-- Opening Marker --
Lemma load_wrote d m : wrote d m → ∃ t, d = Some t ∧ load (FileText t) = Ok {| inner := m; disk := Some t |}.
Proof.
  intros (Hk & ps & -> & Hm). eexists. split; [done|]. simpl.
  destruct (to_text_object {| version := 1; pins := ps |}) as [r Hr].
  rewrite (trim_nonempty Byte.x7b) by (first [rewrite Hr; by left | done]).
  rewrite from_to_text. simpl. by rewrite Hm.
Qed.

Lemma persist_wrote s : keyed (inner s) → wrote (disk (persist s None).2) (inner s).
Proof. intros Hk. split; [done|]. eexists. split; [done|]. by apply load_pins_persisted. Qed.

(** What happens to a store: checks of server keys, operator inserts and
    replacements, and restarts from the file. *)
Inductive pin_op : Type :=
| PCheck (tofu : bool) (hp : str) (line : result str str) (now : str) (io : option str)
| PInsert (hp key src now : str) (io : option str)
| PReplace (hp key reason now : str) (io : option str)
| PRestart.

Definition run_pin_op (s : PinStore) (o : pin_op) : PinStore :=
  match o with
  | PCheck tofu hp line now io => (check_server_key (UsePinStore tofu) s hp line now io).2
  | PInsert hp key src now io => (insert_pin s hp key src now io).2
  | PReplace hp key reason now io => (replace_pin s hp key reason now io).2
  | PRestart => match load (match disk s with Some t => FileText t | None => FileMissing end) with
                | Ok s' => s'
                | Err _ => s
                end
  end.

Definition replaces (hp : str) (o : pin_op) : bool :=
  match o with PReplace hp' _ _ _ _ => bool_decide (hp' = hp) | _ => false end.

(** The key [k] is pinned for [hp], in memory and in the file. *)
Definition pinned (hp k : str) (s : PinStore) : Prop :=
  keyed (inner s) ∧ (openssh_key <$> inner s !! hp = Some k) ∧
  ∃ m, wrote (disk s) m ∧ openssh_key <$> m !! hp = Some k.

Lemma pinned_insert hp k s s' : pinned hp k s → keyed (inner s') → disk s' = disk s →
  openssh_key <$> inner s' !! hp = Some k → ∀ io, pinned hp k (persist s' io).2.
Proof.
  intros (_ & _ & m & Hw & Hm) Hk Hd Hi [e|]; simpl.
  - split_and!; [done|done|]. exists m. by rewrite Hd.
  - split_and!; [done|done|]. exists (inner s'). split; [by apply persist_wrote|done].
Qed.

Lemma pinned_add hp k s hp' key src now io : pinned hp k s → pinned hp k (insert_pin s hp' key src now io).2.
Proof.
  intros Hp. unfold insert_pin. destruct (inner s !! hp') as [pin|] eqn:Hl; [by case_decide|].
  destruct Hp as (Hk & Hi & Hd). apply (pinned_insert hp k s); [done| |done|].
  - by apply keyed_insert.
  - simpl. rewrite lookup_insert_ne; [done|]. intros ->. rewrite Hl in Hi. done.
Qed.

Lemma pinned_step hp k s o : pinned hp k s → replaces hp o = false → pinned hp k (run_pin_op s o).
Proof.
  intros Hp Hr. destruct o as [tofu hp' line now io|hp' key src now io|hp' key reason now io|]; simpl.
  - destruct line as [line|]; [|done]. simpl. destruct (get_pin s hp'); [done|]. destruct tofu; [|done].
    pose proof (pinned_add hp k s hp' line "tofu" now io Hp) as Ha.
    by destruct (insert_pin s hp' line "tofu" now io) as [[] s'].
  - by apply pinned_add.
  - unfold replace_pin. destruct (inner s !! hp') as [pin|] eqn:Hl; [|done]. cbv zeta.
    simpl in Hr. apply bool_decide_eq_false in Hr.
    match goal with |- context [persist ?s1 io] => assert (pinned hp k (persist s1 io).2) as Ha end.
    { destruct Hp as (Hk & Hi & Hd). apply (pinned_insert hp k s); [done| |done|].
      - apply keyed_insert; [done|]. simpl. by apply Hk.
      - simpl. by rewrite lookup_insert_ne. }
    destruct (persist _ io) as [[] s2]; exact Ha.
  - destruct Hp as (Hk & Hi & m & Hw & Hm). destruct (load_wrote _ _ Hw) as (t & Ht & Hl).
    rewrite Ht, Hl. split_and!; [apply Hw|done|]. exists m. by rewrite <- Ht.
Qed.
-- Closing Marker --
ACTIVITY
Pull each line holding "PInsert" out of the listing.

EXERCISE RESPONSE
| PInsert (hp key src now : str) (io : option str)
  | PInsert hp key src now io => (insert_pin s hp key src now io).2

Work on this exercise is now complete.